This series of graphics have been designed to explain the dissemination of HIV from site of infection to secondary lymphoid tissue.
HIV dissemination to secondary lymphoid tissue
Dissemination of HIV from the site of infection to secondary lymphoid tissue can be due to migration of activated macrophages infected with HIV or migration of activated dendritic cells carrying surface-bound infectious virions to the T cell zone of secondary lymphoid tissue. Once the cells reach this zone antigen is presented to T cells. In this way, CD4+ helper T cells, which are the preferred targets of HIV, become infected by contact with virus and in turn can spread virus to other tissues following activation and migration out of lymphoid organs. Follicular dendritic cells in germinal centres also trap infectious virus on the cell surface and can infect T cells entering the lymph node via afferent lymphatics or T cells associating with B cells in germinal centres.
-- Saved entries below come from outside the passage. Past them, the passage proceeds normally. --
(* ===== verification/PolicyRace.v ===== *)
(** * The policy engine under concurrent calls

    [StaticPolicyEngine] is shared between threads: its methods take [&self] and
    work on atomics and a mutex, so a call is several atomic steps and other
    threads' steps may come between them.  [thread_step] performs the next
    atomic step of a call; [race_step] lets any thread take one.  The steps of
    different threads are interleaved (relaxed atomic read-modify-writes of one
    variable are totally ordered; accesses to different variables are taken in
    program order, one of the orders relaxed atomics allow). *)

From S2P Require Import Prelude RustStr Contracts Policy.

(** A call in progress. *)
Inductive thread : Type :=
| Issuing (pack : VerticalPackManifest) (agent : string) (now ttl : Z)
| IssuingWith (pack : VerticalPackManifest) (agent : string) (now ttl : Z) (generation : Z)
| Issued (token : CapabilityToken)
| RevokingGeneration (below : Z)
| RaisingGeneration (below : Z)
| RevokingToken (id : string)
| Authorizing (token : CapabilityToken) (pack_id : string) (now : Z) (req : gset Capability)
| Authorizing2 (token : CapabilityToken) (pack_id : string) (now : Z) (req : gset Capability)
| Finished (r : result unit PolicyError).

(** The rest of [authorize] once the revoked set has been read: the threshold
    is loaded and the token's own fields are compared. *)
Definition authorize_after_lock (e : StaticPolicyEngine) (token : CapabilityToken)
    (runtime_pack_id : string) (now_epoch_s : Z) (required : gset Capability)
  : result unit PolicyError :=
  let threshold := spe_revoked_below_generation e in
  if ((0 <? ct_generation token) && (ct_generation token <=? threshold))%Z
  then Err (RevokedToken (ct_token_id token)) else
  if negb (bool_decide (ct_pack_id token = runtime_pack_id))
  then Err (PackMismatch (ct_pack_id token) runtime_pack_id) else
  if (ct_expires_at_epoch_s token <? now_epoch_s)%Z
  then Err (ExpiredToken (ct_token_id token) (ct_expires_at_epoch_s token)) else
  match find_first (fun c => negb (bool_decide (c ∈ ct_allowed_capabilities token)))
          (btree_set_iter required) with
  | Some c => Err (MissingCapability (ct_token_id token) c)
  | None => Ok tt
  end.
(* ===== verification/Planes.v ===== *)
(** * Execution planes and the harness broker

    [crates/kernel/src/runtime.rs], [tool.rs], [memory.rs], [connector.rs] and
    [harness.rs].  The runtime, tool and memory planes are the same code over
    different request, outcome and error types: [PlaneSig] gathers those types
    and [Plane] is the code, instantiated three times.  The connector plane
    keeps the same registries and runs every adapter behind [catch_unwind].
    Adapters are [dyn] objects: records of functions on an environment [W]. *)

From S2P Require Import Prelude RustStr Contracts.

(** ** The plane code *)

Record PlaneSig : Type := {
  ps_core_request : Type;
  ps_core_outcome : Type;
  ps_extension_request : Type;
  ps_extension_outcome : Type;
  ps_error : Type;
  ps_core_adapter_not_found : string -> ps_error;
  ps_extension_not_found : string -> ps_error;
  ps_no_default_core_adapter : ps_error;
}.

(** [CoreRuntimeAdapter], [CoreToolAdapter], [CoreMemoryAdapter],
    [CoreConnectorAdapter]. *)
Record CoreAdapter (sig : PlaneSig) (W : Type) : Type := {
  ca_name : string;
  ca_execute : ps_core_request sig -> M W (result (ps_core_outcome sig) (ps_error sig));
}.
Arguments ca_name {sig W} _.
Arguments ca_execute {sig W} _ _.

(** The extension adapters, which are handed a core adapter. *)
Record ExtensionAdapter (sig : PlaneSig) (W : Type) : Type := {
  ea_name : string;
  ea_execute : ps_extension_request sig -> CoreAdapter sig W ->
    M W (result (ps_extension_outcome sig) (ps_error sig));
}.
Arguments ea_name {sig W} _.
Arguments ea_execute {sig W} _ _ _.

Record Plane (sig : PlaneSig) (W : Type) : Type := {
  pl_core_adapters : gmap string (CoreAdapter sig W);
  pl_extension_adapters : gmap string (ExtensionAdapter sig W);
  pl_default_core_adapter : option string;
}.
Arguments pl_core_adapters {sig W} _.
Arguments pl_extension_adapters {sig W} _.
Arguments pl_default_core_adapter {sig W} _.

Section plane.
Context {sig : PlaneSig} {W : Type}.

Definition Plane_new : Plane sig W := {|
  pl_core_adapters := ∅;
  pl_extension_adapters := ∅;
  pl_default_core_adapter := None;
|}.

Definition Plane_register_core_adapter (adapter : CoreAdapter sig W) (p : Plane sig W)
  : Plane sig W := {|
  pl_core_adapters := <[ca_name adapter := adapter]> (pl_core_adapters p);
  pl_extension_adapters := pl_extension_adapters p;
  pl_default_core_adapter :=
    match pl_default_core_adapter p with
    | None => Some (ca_name adapter)
    | Some d => Some d
    end;
|}.

Definition Plane_register_extension_adapter (adapter : ExtensionAdapter sig W) (p : Plane sig W)
  : Plane sig W := {|
  pl_core_adapters := pl_core_adapters p;
  pl_extension_adapters := <[ea_name adapter := adapter]> (pl_extension_adapters p);
  pl_default_core_adapter := pl_default_core_adapter p;
|}.

Definition Plane_set_default_core_adapter (name : string) (p : Plane sig W)
  : result unit (ps_error sig) * Plane sig W :=
  match pl_core_adapters p !! name with
  | None => (Err (ps_core_adapter_not_found sig name), p)
  | Some _ =>
      (Ok tt, {| pl_core_adapters := pl_core_adapters p;
                 pl_extension_adapters := pl_extension_adapters p;
                 pl_default_core_adapter := Some name |})
  end.

Definition Plane_default_core_adapter_name (p : Plane sig W) : option string :=
  pl_default_core_adapter p.

(** The core adapter a call reaches, with the name it is found under. *)
Definition Plane_resolve_core (p : Plane sig W) (core_name : option string)
  : result (string * CoreAdapter sig W) (ps_error sig) :=
  let* name :=
    match core_name with
    | Some name => Ok name
    | None => ok_or (pl_default_core_adapter p) (ps_no_default_core_adapter sig)
    end in
  let* adapter := ok_or (pl_core_adapters p !! name) (ps_core_adapter_not_found sig name) in
  Ok (name, adapter).

Definition Plane_execute_core (p : Plane sig W) (core_name : option string)
    (request : ps_core_request sig) : M W (result (ps_core_outcome sig) (ps_error sig)) :=
  match Plane_resolve_core p core_name with
  | Err e => ret (Err e)
  | Ok (_, adapter) => ca_execute adapter request
  end.

Definition Plane_execute_extension (p : Plane sig W) (extension_name : string)
    (core_name : option string) (request : ps_extension_request sig)
  : M W (result (ps_extension_outcome sig) (ps_error sig)) :=
  match ok_or (pl_extension_adapters p !! extension_name)
          (ps_extension_not_found sig extension_name) with
  | Err e => ret (Err e)
  | Ok extension =>
      match Plane_resolve_core p core_name with
      | Err e => ret (Err e)
      | Ok (_, core) => ea_execute extension request core
      end
  end.

(** ** Well-formed planes *)

(** Adapters sit under their own names, and the default is a registered core
    adapter: there is one as soon as there is any core adapter. *)
Record plane_wf (p : Plane sig W) : Prop := {
  pw_core : forall n a, pl_core_adapters p !! n = Some a -> ca_name a = n;
  pw_extension : forall n a, pl_extension_adapters p !! n = Some a -> ea_name a = n;
  pw_default : forall n, pl_default_core_adapter p = Some n -> is_Some (pl_core_adapters p !! n);
  pw_some : pl_core_adapters p <> ∅ -> is_Some (pl_default_core_adapter p);
}.

Lemma plane_wf_new : plane_wf Plane_new.
Proof. split; simpl; [done..|set_solver]. Qed.

Lemma plane_wf_register_core a p : plane_wf p -> plane_wf (Plane_register_core_adapter a p).
Proof.
  intros [Hc He Hd Hs]. split; simpl; [| done | |].
  - intros n b. rewrite lookup_insert. case_decide; naive_solver.
  - intros n. destruct (pl_default_core_adapter p) as [d|] eqn:E; intros [= <-].
    + rewrite lookup_insert. case_decide; eauto.
    + rewrite lookup_insert_eq. eauto.
  - intros _. destruct (pl_default_core_adapter p); eauto.
Qed.

Lemma plane_wf_register_extension a p :
  plane_wf p -> plane_wf (Plane_register_extension_adapter a p).
Proof.
  intros [Hc He Hd Hs]. split; simpl; [done | | done..].
  intros n b. rewrite lookup_insert. case_decide; naive_solver.
Qed.

Lemma plane_wf_set_default n p :
  plane_wf p -> plane_wf (Plane_set_default_core_adapter n p).2.
Proof.
  intros [Hc He Hd Hs]. unfold Plane_set_default_core_adapter.
  destruct (pl_core_adapters p !! n) eqn:E; simpl; [|by split].
  split; simpl; [done..| |eauto]. intros m [= <-]. eauto.
Qed.

(** A core call without a name fails for want of a default only on a plane
    without core adapters, and never for want of the adapter. *)
Lemma resolve_default p :
  plane_wf p ->
  match Plane_resolve_core p None with
  | Ok (n, a) => pl_default_core_adapter p = Some n /\ ca_name a = n
  | Err e => e = ps_no_default_core_adapter sig /\ pl_core_adapters p = ∅
  end.
Proof.
  intros [Hc He Hd Hs]. unfold Plane_resolve_core, ok_or.
  destruct (pl_default_core_adapter p) as [n|] eqn:E; simpl.
  - destruct (Hd n eq_refl) as [a Ha]. rewrite Ha. simpl. eauto.
  - split; [done|]. destruct (decide (pl_core_adapters p = ∅)) as [|Hne]; [done|].
    by destruct (Hs Hne).
Qed.
Lemma matches_iff f e :
  AuditSnapshotFilter_matches f e = true <->
  (forall since, sf_since_epoch_s f = Some since -> since <= ae_timestamp_epoch_s e)%Z /\
  (forall until, sf_until_epoch_s f = Some until -> ae_timestamp_epoch_s e <= until)%Z /\
  (forall a, sf_agent_id f = Some a -> ae_agent_id e = Some a) /\
  (forall ks, sf_kinds f = Some ks -> ks = [] \/ AuditEventKind_name (ae_kind e) ∈ ks).
Proof.
  unfold AuditSnapshotFilter_matches. rewrite !reject_else, !optional_check.
  setoid_rewrite Z.ltb_ge. setoid_rewrite negb_false_iff. setoid_rewrite bool_decide_eq_true.
  repeat apply and_iff_compat_l.
  destruct (sf_kinds f) as [[|k ks]|]; rewrite ?bool_decide_eq_true; naive_solver.
Qed.

(** A sink of positive capacity never fails and never
    panics; after any sequence of events it holds exactly the most recent
    [capacity] of them, oldest first, and a filtered snapshot is those of them
    that satisfy every field the filter sets. *)
Theorem in_memory_ring_buffer n es f :
  let (r, s) := record_all es (InMemoryAuditSink_with_capacity (S n)) in
  r = Returned (Ok tt) /\
  InMemoryAuditSink_snapshot s = last_n (S n) es /\
  InMemoryAuditSink_len s = min (S n) (length es) /\
  (forall e, e ∈ InMemoryAuditSink_snapshot_filtered f s <->
     e ∈ last_n (S n) es /\
     (forall since, sf_since_epoch_s f = Some since -> since <= ae_timestamp_epoch_s e)%Z /\
     (forall until, sf_until_epoch_s f = Some until -> ae_timestamp_epoch_s e <= until)%Z /\
     (forall a, sf_agent_id f = Some a -> ae_agent_id e = Some a) /\
     (forall ks, sf_kinds f = Some ks -> ks = [] \/ AuditEventKind_name (ae_kind e) ∈ ks)) /\
  InMemoryAuditSink_snapshot_filtered f s `sublist_of` last_n (S n) es.
Proof.
  rewrite record_all_in_memory. split_and!; [done|done| | |].
  - apply length_last_n.
  - intros e. unfold InMemoryAuditSink_snapshot_filtered. simpl.
    rewrite list_elem_of_filter, matches_iff. tauto.
  - apply sublist_filter.
Qed.
(* ===== verification/Mailbox.v ===== *)
(** * Agent paths and mailboxes

    [crates/kernel/src/mailbox.rs].  The channels are [tokio]'s: the class
    [UnboundedChannel] has the calls the mailbox makes, [UnboundedChannelLaws]
    what [tokio] documents of them (first in, first out; sending fails only
    when the receiver is gone). *)

From Stdlib Require Import Ascii.
From S2P Require Import Prelude RustStr Contracts.

(** ** Agent paths *)

Definition ROOT_AGENT_PATH : string := "/root".

Record AgentPath : Type := { ap_path : string }.

#[export] Instance AgentPath_eq_dec : EqDecision AgentPath.
Proof. solve_decision. Defined.

Definition is_segment_char (c : ascii) : bool :=
  is_ascii_alphanumeric c || char_eqb c "_"%char || char_eqb c "-"%char
  || char_eqb c "."%char || char_eqb c ":"%char.

Definition is_valid_segment (segment : string) : bool := str_forallb is_segment_char segment.

(** The loop over the segments. *)
Fixpoint check_segments (segments : list string) : result (list string) string :=
  match segments with
  | [] => Ok []
  | segment :: rest =>
      if str_is_empty segment then Err "agent_path_invalid: empty path segment" else
      if negb (is_valid_segment segment) then
        Err ("agent_path_invalid: segment `" +:+ segment +:+ "` contains unsupported characters")
      else
        let* rest := check_segments rest in
        Ok (segment :: rest)
  end.

Definition normalize_agent_path (raw : string) : result string string :=
  let trimmed := trim raw in
  if str_is_empty trimmed then Err "agent_path_invalid: path must not be empty" else
  if negb (starts_with "/" trimmed) then Err "agent_path_invalid: path must start with `/`" else
  let* segments := check_segments (drop 1 (split_char "/"%char trimmed)) in
  match segments with
  | [] => Err "agent_path_invalid: root segment is required"
  | _ => Ok ("/" +:+ join "/" segments)
  end.

Definition AgentPath_from_string (raw : string) : result AgentPath string :=
  let* normalized := normalize_agent_path raw in
  Ok {| ap_path := normalized |}.

Definition AgentPath_root : AgentPath := {| ap_path := ROOT_AGENT_PATH |}.

Definition AgentPath_join (p : AgentPath) (child : string) : result AgentPath string :=
  let child := trim child in
  if str_is_empty child then Err "agent_path_invalid: child segment must not be empty" else
  if str_contains_char "/"%char child then
    Err "agent_path_invalid: child segment must not contain `/`" else
  if negb (is_valid_segment child) then
    Err ("agent_path_invalid: child segment `" +:+ child +:+ "` contains unsupported characters")
  else AgentPath_from_string (ap_path p +:+ "/" +:+ child).

(** ** Mailboxes *)

Section messages.
Context {J : SerdeJson}.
Activated CD8+ cytotoxic T cells expand in the lymph node to kill the virus-infected cells.
Lymph node damage
Over time, the structure of secondary lymphoid tissue becomes damaged by HIV infection and contributes to CD4+ helper cell loss and failure to mount effective immune responses against opportunistic infections. Fibrosis (collagen deposition) in the lymph node limits total volume and obstructs T cell entry and motility.